The following figure shows the physical structure of a tablespace in a database:


Physically, a tablespace consists of many data files as shown in [Figure 3.2]. Tibero stores data using the control file and the log file in addition to the data files.

Storing two frequently used tablespaces, such as a table and its index, on physically separate disks is recommended.. If two tablespaces are saved on the same disk, they cannot be accessed simultaneously as the disk's head is fixed on the currently accessed tablespace.

Therefore, saving frequently used tablespaces on separate disks improves a database's performance by allowing simultaneous access to both tablespaces.

Note

It is not possible to specify a specific data file to be used by a tablespace. In addition, the location of all data blocks in a tablespace is automatically determined by Tibero.

Depending on its creation type, a tablespace can be classified as a system tablespace or a non-system tablespace.

The system tablespace is the tablespace that is automatically created with the database, and a non-system tablespace is any tablespace that was created by a user.

This section describes how to create and delete non-system tablespaces.

Creating Tablespaces

To create a tablespace, use the statement CREATE TABLESPACE. The tablespace name, data file, data size, and extent size can be specified.

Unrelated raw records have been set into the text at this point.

Lemma snapshot_success {L : Lax} client symbol up snap :
  (app client (GET_snapshot symbol) up).1 = {| status := 200; body := Snapshot snap |} →
  ∃ profiles name currency exchange il bl cl,
    answers up client symbol profiles il bl cl
    ∧ truthy profiles = true
    ∧ profile_fields profiles = Ok (name, currency, exchange)
    ∧ build_snapshot symbol name currency exchange il bl cl = Ok snap.
Proof.
  simpl. unfold serve. rewrite company_snapshot_run. unfold snapshot_run. simpl.
  destruct (reply (up 0%nat _)) as [profiles|e] eqn:E0; simpl;
    [|destruct e; simpl; discriminate].
  destruct (truthy profiles) eqn:Ht; simpl; [|discriminate].
  destruct (profile_fields profiles) as [[[name currency] exchange]|e] eqn:Ep; simpl;
    [|destruct e; simpl; discriminate].
  destruct (reply (up 1%nat _)) as [il|e] eqn:E1; simpl;
    [|destruct e; simpl; discriminate].
  destruct (reply (up 2%nat _)) as [bl|e] eqn:E2; simpl;
    [|destruct e; simpl; discriminate].
  destruct (reply (up 3%nat _)) as [cl|e] eqn:E3; simpl;
    [|destruct e; simpl; discriminate].
  intros Hresp. apply respond_200 in Hresp as (snap' & Hb & [= <-]); [|discriminate].
  exists profiles, name, currency, exchange, il, bl, cl.
  unfold answers, returns. rewrite <- !reply_Ok. auto 10.
Qed.


(** On dictionaries the tail of [company_snapshot] is a chain of the
    four constructors. *)
Lemma build_snapshot_dicts {L : Lax} symbol name currency exchange il bl cl mi mb mc :
  first_or_empty il = Ok (JObj mi) →
  first_or_empty bl = Ok (JObj mb) →
  first_or_empty cl = Ok (JObj mc) →
  build_snapshot symbol name currency exchange il bl cl
  = (income ← IncomeSnapshot.new
                (py_or (dict_get mi "revenue") (dict_get mi "revenueTTM"))
                (py_or (dict_get mi "netIncome") (dict_get mi "netIncomeTTM"));
     balance ← BalanceSheetSnapshot.new
                 (dict_get mb "totalAssets") (dict_get mb "totalLiabilities");
     cashflow ← CashFlowSnapshot.new
                  (py_or (dict_get mc "operatingCashFlow")
                         (dict_get mc "operatingCashFlowTTM"));
     CompanySnapshot.new (upper symbol) name currency exchange
       (asOf_priority (dict_get mi "date") (dict_get mb "date") (dict_get mc "date"))
       income balance cashflow).
Proof.
  intros Ei Eb Ec. unfold build_snapshot. rewrite Ei, Eb, Ec. simpl.
  unfold py_get_or, py_or, asOf_priority. simpl.
  destruct (truthy (dict_get mi "date")), (truthy (dict_get mb "date")),
    (truthy (dict_get mi "revenue")), (truthy (dict_get mi "netIncome")),
    (truthy (dict_get mc "operatingCashFlow")); reflexivity.
Qed.

Ltac bust H :=
  repeat match type of H with
         | context [match ?x with _ => _ end] =>
             destruct x eqn:?; simpl in H; try discriminate H
         | context [if ?x then _ else _] =>
             destruct x eqn:?; simpl in H; try discriminate H
         end.

Lemma build_snapshot_needs_dicts {L : Lax} symbol name currency exchange il bl cl snap :
  build_snapshot symbol name currency exchange il bl cl = Ok snap →
  ∃ mi mb mc,
    first_or_empty il = Ok (JObj mi)
    ∧ first_or_empty bl = Ok (JObj mb)
    ∧ first_or_empty cl = Ok (JObj mc).
Proof.
  unfold build_snapshot. intros Hb.
  destruct (first_or_empty il) as [ri|e] eqn:Ei; simpl in Hb; [|discriminate].
  destruct (first_or_empty bl) as [rb|e] eqn:Eb; simpl in Hb; [|discriminate].
  destruct (first_or_empty cl) as [rc|e] eqn:Ec; simpl in Hb; [|discriminate].
  destruct ri as [| | | | | |mi]; try discriminate Hb.
  destruct rb as [| | | | | |mb], rc as [| | | | | |mc];
    first [ by (do 3 eexists; repeat split; reflexivity)
          | exfalso; unfold mbind, result_bind, py_get_or, mbind, result_bind in Hb;
            simpl in Hb; by bust Hb ].
Qed.

Lemma build_snapshot_Ok {L : Lax} symbol name currency exchange il bl cl mi mb mc snap :
  first_or_empty il = Ok (JObj mi) →
  first_or_empty bl = Ok (JObj mb) →
  first_or_empty cl = Ok (JObj mc) →
  build_snapshot symbol name currency exchange il bl cl = Ok snap →
  CompanySnapshot.symbol snap = upper symbol
  ∧ validate_optional validate_str name = Some (CompanySnapshot.name snap)
  ∧ validate_optional validate_str currency = Some (CompanySnapshot.currency snap)
  ∧ validate_optional validate_str exchange = Some (CompanySnapshot.exchange snap)
  ∧ validate_optional validate_str
      (asOf_priority (dict_get mi "date") (dict_get mb "date") (dict_get mc "date"))
    = Some (CompanySnapshot.asOf snap)
  ∧ IncomeSnapshot.new
      (py_or (dict_get mi "revenue") (dict_get mi "revenueTTM"))
      (py_or (dict_get mi "netIncome") (dict_get mi "netIncomeTTM"))
    = Ok (CompanySnapshot.income snap)
  ∧ BalanceSheetSnapshot.new (dict_get mb "totalAssets") (dict_get mb "totalLiabilities")
    = Ok (CompanySnapshot.balanceSheet snap)
  ∧ CashFlowSnapshot.new
      (py_or (dict_get mc "operatingCashFlow") (dict_get mc "operatingCashFlowTTM"))
    = Ok (CompanySnapshot.cashFlow snap).
Proof.
  intros Ei Eb Ec Hb. rewrite (build_snapshot_dicts _ _ _ _ _ _ _ _ _ _ Ei Eb Ec) in Hb.
  destruct (IncomeSnapshot.new _ _) as [income|e]; simpl in Hb; [|discriminate].
  destruct (BalanceSheetSnapshot.new _ _) as [balance|e]; simpl in Hb; [|discriminate].
  destruct (CashFlowSnapshot.new _) as [cashflow|e]; simpl in Hb; [|discriminate].
  unfold CompanySnapshot.new in Hb.
  destruct (validate_optional validate_str name) as [n|]; [|discriminate].
  destruct (validate_optional validate_str currency) as [c|]; [|discriminate].
  destruct (validate_optional validate_str exchange) as [x|]; [|discriminate].
  destruct (validate_optional validate_str (asOf_priority _ _ _)) as [d|]; [|discriminate].
  injection Hb as <-. simpl. repeat split; reflexivity.
Qed.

The following example shows how to create a new tablespace named my_space, which is contained in the data file my_file.dbf.

CREATE TABLESPACE my_space
    DATAFILE '/usr/tibero/dtf/my_file.dtf' SIZE 50M
    EXTENT MANAGEMENT LOCAL UNIFORM SIZE 256K;

The data file my_file.dbf is created when the SQL statement above is executed. If the name is already in use, an error will occur. The size of my_file.dbf is specified as 50 MB, which also specifies the total size of the tablespace as 50 MB.

Note

In Tibero, up to 2^22 data blocks can be managed for each data file. Therefore, the maximum size of a data file is the size of a data block X 2^22. For example, if the size of a data block is 8 KB, the maximum size of a data file is 32 GB.

Tibero keeps all extents within a tablespace in a fixed size. In the example above, one extent is 256 KB. If a data block is 4 KB, an extent will contain 64 data blocks.

Also, a tablespace can be composed of two or more data files.

An example of more than one data file is shown below:

CREATE TABLESPACE my_space2
    DATAFILE '/usr/tibero/dtf/my_file21.dtf' SIZE 20M,   ... (1) ...
             '/usr/tibero/dtf/my_file22.dtf' SIZE 30M    ... (2) ...
    EXTENT MANAGEMENT LOCAL UNIFORM SIZE 64K;            ... (3) ...

(1) Specifies a data file named my_file21.dbf with a size of 20 MB.

(2) Specifies a data file named my_file22.dbf with a size of 30 MB. The total size of the tablespace my_space2 is 50 MB.

(3) Specifies the size of an extent as 64 KB.

The number of data files included in a tablespace differs according to the environment of the database and the system. If a large amount of data is to be stored in a tablespace, the tablespace must be created with many data files.

However, the number of data files that can be processed at the same time is dependent on the OS. Consider this fact when specifying the number of files.

The size of data files is dependent on the database size. To prepare for the case where more space is needed than was specified when creating a tablespace, enable the size to be increased automatically.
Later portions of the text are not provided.